◆ WHAT THIS TASK INVOLVES: From the data below, please reproduce exactly everything from the line that contains "Module Vocabulary." down to the line that contains "Definition OPERATION_GATEWAY : list", with both ends included.

——

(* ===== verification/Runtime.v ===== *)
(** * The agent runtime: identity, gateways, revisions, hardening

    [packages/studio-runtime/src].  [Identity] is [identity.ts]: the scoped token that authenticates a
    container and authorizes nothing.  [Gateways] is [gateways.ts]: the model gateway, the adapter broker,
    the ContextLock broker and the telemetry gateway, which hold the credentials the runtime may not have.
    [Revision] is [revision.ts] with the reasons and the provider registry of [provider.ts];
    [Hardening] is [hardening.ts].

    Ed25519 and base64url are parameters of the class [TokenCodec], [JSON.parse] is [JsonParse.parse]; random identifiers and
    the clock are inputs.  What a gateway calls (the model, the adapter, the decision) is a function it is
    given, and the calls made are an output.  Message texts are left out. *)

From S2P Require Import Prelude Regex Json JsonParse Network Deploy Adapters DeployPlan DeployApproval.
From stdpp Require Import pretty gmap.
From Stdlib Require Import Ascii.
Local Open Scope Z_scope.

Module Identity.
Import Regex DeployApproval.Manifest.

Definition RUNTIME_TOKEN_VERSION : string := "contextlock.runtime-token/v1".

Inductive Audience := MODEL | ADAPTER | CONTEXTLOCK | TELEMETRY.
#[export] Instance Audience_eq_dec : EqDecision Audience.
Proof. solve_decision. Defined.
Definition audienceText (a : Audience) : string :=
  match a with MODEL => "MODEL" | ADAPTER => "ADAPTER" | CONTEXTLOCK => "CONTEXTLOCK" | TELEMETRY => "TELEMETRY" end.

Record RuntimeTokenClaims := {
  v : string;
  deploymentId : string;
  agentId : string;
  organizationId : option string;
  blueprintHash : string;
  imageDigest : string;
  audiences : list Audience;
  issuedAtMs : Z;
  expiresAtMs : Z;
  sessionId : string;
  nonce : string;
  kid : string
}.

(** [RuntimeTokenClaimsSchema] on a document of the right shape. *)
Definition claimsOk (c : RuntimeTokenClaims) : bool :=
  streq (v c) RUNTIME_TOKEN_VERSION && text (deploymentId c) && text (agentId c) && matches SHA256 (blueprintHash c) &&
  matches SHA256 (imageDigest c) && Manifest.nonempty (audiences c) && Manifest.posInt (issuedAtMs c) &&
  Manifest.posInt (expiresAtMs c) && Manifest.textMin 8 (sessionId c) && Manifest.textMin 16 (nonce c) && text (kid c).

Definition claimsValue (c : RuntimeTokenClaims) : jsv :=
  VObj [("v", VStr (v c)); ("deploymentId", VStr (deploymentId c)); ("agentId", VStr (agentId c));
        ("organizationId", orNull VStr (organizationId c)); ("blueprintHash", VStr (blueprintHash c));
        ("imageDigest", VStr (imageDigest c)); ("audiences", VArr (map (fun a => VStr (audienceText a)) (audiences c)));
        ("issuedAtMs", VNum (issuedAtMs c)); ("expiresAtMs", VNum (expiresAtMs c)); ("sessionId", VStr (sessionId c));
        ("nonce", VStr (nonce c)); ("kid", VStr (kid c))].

——

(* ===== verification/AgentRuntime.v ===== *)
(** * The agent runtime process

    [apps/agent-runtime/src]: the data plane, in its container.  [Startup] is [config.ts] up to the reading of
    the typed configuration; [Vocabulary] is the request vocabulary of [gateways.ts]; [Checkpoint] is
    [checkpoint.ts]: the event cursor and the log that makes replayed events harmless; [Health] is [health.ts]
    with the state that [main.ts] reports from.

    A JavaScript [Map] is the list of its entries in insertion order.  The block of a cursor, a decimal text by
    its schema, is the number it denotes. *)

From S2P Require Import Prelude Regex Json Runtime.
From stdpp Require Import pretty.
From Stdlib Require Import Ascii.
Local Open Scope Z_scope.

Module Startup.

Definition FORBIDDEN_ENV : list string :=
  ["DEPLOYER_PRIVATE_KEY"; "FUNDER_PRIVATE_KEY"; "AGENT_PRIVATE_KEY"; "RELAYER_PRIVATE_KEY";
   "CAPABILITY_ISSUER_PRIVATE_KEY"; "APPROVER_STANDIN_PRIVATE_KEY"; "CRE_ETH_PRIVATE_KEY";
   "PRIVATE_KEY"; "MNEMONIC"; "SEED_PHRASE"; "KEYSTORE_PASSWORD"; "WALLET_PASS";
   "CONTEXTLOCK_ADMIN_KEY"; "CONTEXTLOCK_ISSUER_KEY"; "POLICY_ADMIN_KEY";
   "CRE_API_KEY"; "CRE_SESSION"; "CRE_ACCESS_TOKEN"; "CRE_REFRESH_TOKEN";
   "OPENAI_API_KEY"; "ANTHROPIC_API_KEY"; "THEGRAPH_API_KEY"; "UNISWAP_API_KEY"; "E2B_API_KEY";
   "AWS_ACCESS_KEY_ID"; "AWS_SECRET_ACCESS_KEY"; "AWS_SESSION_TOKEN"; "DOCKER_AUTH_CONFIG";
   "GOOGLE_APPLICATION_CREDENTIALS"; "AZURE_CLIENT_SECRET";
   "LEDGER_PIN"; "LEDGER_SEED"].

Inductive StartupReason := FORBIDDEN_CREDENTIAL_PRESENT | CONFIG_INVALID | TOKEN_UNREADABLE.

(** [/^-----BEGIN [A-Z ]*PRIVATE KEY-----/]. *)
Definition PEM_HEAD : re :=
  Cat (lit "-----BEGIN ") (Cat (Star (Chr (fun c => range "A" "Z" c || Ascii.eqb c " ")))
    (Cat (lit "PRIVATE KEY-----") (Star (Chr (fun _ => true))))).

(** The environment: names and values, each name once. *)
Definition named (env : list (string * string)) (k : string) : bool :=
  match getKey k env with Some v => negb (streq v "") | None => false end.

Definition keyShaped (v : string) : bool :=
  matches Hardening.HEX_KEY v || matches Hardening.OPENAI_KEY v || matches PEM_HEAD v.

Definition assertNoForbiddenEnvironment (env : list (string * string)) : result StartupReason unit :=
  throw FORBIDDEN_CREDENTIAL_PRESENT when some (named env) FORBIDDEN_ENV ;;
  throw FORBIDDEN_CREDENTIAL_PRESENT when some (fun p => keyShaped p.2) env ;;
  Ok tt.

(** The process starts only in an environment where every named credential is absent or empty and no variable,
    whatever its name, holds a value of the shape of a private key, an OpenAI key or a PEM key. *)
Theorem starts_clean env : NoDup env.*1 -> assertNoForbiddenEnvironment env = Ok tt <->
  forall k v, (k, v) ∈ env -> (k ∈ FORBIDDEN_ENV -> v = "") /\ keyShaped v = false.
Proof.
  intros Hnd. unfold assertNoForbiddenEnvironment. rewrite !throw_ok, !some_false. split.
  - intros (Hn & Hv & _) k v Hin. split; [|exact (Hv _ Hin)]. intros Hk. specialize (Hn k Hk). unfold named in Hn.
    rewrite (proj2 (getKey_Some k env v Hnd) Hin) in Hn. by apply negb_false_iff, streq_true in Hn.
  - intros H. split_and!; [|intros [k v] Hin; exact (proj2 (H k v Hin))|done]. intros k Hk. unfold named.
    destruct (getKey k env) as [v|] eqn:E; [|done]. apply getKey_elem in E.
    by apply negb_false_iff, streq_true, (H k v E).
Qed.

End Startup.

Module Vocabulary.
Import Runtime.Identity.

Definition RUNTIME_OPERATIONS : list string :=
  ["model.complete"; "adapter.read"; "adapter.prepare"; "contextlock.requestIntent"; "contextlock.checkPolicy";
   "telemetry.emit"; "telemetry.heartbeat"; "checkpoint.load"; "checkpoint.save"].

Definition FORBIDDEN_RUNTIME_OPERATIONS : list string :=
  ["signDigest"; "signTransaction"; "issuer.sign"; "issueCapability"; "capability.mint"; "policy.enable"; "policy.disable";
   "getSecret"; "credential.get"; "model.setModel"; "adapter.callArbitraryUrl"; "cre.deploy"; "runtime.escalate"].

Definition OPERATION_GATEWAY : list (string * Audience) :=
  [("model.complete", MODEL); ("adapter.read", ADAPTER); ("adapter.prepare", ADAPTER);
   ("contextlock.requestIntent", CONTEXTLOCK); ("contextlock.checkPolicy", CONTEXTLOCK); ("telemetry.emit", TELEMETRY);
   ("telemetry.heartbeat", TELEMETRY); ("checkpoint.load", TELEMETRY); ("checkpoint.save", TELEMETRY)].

——

◆ EXPECTED ANSWER:
Module Vocabulary.
Import Runtime.Identity.

Definition RUNTIME_OPERATIONS : list string :=
  ["model.complete"; "adapter.read"; "adapter.prepare"; "contextlock.requestIntent"; "contextlock.checkPolicy";
   "telemetry.emit"; "telemetry.heartbeat"; "checkpoint.load"; "checkpoint.save"].

Definition FORBIDDEN_RUNTIME_OPERATIONS : list string :=
  ["signDigest"; "signTransaction"; "issuer.sign"; "issueCapability"; "capability.mint"; "policy.enable"; "policy.disable";
   "getSecret"; "credential.get"; "model.setModel"; "adapter.callArbitraryUrl"; "cre.deploy"; "runtime.escalate"].

Definition OPERATION_GATEWAY : list (string * Audience) :=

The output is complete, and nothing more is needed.